Data extracted from a collection
[Start of section]
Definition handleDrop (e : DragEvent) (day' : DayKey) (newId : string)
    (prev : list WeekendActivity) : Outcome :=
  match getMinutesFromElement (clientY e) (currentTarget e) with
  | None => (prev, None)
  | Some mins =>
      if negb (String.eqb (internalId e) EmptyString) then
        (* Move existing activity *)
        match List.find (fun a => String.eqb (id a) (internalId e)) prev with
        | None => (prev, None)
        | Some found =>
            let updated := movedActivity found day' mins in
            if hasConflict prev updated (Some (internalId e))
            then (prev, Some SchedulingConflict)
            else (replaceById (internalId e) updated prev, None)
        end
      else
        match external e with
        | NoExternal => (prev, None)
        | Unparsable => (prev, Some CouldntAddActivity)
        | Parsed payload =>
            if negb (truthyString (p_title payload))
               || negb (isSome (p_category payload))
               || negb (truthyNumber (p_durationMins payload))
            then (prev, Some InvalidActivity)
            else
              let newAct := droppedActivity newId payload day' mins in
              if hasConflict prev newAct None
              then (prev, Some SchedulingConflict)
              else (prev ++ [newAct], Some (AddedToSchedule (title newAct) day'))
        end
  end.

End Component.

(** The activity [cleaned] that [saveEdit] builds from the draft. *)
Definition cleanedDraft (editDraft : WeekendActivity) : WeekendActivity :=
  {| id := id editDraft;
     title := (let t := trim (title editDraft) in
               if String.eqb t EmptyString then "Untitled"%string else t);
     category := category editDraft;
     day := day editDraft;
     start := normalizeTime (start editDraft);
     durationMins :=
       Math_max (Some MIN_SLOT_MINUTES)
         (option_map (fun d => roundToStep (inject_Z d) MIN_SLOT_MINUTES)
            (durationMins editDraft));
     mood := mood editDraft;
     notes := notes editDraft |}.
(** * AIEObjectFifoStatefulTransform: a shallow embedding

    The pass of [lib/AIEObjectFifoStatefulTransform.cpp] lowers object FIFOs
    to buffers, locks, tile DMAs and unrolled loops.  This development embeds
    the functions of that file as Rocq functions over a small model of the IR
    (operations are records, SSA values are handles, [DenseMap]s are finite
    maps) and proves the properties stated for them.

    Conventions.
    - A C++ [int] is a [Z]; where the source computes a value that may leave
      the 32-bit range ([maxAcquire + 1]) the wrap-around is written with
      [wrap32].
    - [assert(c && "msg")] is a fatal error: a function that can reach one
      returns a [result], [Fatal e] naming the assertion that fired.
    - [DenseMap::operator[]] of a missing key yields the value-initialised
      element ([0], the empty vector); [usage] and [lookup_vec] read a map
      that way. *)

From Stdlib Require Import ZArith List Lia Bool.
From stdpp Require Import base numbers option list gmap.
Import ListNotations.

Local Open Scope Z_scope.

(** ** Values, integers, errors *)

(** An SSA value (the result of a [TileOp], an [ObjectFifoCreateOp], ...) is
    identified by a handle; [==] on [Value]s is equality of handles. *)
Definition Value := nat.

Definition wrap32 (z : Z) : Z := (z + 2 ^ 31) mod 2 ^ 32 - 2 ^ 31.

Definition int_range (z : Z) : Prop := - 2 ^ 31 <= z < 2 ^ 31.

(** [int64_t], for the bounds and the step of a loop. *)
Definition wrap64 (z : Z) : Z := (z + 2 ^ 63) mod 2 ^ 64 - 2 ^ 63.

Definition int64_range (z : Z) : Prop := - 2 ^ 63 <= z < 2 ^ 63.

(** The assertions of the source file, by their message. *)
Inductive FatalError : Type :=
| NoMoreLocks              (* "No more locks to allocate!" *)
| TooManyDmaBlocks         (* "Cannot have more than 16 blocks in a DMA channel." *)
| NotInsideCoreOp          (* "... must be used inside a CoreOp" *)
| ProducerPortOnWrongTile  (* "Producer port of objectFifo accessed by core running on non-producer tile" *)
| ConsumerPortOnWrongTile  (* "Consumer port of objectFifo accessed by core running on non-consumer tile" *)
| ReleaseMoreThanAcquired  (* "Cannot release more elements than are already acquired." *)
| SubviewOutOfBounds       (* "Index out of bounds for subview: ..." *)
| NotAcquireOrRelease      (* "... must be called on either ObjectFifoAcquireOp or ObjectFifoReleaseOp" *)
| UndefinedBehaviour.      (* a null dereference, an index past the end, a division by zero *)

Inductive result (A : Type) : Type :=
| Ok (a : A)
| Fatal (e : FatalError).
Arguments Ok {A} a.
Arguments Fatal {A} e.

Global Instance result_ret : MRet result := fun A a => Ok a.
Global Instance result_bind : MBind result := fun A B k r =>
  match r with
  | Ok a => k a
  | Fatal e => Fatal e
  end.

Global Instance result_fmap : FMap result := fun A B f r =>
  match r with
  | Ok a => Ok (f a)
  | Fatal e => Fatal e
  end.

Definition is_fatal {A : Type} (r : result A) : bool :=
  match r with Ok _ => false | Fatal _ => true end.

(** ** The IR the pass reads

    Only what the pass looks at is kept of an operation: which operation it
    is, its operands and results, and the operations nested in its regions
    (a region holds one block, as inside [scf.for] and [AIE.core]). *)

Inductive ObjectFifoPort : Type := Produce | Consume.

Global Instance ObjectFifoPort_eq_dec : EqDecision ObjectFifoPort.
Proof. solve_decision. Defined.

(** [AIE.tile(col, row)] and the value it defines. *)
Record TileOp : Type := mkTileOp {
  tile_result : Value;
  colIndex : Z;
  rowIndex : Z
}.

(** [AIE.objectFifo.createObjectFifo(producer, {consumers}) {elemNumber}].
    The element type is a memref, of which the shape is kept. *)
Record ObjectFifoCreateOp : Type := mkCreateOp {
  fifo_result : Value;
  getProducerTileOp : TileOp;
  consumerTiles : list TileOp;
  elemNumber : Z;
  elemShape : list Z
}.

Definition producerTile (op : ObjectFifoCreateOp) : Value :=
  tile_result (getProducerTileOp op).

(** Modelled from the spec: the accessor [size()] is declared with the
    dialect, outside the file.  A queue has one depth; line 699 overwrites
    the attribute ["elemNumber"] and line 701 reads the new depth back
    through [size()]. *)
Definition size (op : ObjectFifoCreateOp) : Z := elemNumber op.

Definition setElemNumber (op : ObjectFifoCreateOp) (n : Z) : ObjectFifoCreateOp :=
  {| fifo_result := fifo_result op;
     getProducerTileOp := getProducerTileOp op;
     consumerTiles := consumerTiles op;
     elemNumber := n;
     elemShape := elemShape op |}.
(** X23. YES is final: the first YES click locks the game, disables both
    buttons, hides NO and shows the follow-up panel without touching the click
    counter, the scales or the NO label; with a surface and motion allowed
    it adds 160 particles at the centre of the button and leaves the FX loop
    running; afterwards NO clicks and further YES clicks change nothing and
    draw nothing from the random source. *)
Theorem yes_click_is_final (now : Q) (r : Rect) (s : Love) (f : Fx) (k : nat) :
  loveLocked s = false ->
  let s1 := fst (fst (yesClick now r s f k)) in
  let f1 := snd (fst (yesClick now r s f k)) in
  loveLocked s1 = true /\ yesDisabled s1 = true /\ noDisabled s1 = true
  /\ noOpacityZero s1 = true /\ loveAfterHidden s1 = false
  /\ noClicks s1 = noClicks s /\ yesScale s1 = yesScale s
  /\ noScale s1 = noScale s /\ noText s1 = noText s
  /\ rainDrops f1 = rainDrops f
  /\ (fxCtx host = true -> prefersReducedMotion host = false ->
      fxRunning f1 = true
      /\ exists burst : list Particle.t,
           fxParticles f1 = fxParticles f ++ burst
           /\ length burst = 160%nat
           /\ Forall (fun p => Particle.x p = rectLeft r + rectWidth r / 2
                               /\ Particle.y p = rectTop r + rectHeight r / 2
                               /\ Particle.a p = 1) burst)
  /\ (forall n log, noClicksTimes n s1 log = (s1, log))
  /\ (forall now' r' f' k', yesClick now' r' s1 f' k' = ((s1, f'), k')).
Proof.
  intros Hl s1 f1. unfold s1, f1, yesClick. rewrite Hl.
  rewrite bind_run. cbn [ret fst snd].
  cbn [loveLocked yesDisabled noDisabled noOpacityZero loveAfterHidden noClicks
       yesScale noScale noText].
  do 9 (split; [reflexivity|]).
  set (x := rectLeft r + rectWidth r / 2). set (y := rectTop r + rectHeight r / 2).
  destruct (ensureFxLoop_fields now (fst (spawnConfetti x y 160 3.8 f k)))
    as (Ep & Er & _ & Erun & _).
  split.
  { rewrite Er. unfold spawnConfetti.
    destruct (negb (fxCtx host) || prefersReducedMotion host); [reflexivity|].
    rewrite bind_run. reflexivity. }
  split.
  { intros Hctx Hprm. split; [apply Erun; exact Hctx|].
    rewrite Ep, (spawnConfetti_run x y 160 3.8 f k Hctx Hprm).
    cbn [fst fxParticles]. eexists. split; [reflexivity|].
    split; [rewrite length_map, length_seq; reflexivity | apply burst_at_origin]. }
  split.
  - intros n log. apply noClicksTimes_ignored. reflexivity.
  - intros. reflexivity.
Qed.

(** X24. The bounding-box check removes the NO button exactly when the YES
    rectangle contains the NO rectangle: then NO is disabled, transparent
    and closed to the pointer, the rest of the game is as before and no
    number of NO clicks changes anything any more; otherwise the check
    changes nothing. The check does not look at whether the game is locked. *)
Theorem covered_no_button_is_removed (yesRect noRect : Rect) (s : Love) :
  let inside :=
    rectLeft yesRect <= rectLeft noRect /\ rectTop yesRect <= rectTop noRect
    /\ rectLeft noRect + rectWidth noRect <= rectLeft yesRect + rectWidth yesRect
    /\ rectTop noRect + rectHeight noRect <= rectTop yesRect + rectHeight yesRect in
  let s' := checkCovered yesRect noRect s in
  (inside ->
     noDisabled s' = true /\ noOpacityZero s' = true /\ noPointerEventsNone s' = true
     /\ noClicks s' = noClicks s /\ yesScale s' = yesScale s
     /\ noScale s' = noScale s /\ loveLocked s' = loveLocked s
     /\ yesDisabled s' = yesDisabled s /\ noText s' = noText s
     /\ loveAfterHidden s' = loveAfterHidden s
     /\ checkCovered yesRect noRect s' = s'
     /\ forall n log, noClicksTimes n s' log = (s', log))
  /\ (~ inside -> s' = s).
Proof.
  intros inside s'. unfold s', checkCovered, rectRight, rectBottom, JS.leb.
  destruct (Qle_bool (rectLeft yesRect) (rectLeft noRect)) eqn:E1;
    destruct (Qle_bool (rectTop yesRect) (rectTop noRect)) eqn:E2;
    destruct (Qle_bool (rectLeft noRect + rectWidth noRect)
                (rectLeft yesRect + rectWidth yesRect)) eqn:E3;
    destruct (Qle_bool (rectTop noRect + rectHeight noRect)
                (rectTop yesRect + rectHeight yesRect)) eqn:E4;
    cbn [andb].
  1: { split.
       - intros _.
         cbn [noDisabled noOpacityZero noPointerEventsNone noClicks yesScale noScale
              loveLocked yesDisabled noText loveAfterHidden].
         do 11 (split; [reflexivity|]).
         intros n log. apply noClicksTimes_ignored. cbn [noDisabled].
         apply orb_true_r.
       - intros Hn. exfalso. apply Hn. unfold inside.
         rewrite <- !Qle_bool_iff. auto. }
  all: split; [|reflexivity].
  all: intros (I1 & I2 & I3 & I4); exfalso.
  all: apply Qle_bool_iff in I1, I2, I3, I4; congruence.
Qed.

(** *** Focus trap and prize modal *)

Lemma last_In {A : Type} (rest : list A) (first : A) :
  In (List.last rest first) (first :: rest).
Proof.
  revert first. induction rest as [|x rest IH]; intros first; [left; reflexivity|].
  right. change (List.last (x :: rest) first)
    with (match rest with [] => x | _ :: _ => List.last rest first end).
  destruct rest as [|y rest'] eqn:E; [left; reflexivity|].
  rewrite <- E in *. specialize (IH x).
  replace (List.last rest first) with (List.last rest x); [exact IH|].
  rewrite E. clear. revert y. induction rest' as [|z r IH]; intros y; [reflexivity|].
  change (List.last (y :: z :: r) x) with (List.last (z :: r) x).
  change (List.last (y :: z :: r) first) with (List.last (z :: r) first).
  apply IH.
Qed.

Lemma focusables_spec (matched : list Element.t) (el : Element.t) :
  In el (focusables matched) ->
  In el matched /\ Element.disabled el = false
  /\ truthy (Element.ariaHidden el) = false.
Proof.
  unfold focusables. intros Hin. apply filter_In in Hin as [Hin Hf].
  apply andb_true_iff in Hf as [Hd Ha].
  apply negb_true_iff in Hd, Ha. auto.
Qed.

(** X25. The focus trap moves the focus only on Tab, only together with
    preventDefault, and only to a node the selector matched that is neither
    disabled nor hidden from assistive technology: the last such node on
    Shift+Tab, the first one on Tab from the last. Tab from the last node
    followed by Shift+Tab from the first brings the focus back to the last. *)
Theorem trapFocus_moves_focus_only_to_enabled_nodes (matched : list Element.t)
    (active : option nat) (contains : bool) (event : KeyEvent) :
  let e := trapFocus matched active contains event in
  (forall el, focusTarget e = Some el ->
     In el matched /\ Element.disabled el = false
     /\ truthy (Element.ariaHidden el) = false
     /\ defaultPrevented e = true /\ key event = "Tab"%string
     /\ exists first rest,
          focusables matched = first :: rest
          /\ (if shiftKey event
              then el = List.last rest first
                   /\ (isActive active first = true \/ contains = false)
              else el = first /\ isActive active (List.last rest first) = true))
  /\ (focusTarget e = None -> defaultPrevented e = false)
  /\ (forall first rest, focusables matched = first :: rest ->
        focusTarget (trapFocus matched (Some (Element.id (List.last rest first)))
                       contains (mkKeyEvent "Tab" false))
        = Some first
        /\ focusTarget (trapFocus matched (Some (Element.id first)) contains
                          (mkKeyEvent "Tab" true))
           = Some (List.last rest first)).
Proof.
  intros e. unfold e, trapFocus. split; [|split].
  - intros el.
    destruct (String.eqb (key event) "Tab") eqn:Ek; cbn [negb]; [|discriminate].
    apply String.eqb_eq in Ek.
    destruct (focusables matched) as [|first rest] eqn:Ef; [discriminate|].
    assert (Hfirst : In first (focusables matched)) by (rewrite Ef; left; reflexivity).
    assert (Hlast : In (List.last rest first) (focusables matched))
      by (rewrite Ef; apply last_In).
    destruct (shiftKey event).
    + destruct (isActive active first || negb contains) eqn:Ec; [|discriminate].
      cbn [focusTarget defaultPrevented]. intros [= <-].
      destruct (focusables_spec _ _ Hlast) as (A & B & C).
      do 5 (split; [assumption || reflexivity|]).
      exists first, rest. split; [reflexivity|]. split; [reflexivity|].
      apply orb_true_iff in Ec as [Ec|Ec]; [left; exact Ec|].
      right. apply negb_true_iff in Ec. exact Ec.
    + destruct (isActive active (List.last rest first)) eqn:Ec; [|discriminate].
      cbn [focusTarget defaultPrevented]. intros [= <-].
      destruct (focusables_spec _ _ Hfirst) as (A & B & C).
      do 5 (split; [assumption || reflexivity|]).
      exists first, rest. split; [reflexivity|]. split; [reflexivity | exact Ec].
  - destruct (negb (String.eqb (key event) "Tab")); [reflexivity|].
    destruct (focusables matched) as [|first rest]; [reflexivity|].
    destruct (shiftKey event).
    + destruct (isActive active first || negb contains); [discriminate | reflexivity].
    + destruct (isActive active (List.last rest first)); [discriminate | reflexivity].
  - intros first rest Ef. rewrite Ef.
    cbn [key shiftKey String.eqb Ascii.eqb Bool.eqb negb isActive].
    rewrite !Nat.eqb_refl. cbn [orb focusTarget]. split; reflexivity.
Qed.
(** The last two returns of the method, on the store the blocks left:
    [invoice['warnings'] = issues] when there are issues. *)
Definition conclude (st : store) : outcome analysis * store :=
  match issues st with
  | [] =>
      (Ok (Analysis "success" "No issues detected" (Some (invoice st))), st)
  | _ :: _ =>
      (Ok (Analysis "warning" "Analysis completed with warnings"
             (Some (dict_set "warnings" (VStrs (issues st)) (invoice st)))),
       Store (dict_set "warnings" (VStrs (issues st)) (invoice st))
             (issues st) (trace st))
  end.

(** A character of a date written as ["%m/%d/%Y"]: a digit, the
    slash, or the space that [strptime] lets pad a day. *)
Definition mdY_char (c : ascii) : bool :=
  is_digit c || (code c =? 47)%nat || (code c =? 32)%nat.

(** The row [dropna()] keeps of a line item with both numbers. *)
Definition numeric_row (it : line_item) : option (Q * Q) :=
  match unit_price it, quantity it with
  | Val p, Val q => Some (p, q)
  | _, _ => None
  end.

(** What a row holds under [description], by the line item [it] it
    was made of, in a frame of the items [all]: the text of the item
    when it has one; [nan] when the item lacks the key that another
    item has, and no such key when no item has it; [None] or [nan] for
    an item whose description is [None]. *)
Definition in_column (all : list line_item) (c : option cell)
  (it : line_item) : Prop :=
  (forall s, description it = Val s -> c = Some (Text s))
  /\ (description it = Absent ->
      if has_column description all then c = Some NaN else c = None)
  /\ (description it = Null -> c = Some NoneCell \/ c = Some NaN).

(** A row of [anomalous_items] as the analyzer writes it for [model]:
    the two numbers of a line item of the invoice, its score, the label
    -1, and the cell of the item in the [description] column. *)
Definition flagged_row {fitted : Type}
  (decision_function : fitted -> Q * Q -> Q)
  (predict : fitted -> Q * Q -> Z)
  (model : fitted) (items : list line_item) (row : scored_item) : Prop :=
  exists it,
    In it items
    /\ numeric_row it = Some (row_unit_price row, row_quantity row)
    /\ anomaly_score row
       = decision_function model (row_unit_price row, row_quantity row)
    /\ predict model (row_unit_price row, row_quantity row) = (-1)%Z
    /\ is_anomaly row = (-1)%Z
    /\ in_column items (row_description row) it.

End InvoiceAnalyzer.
[End of section]
Work to complete —
Using the records given above, list every line that includes the word "consumerTiles".

Response area —
  consumerTiles : list TileOp;
     consumerTiles := consumerTiles op;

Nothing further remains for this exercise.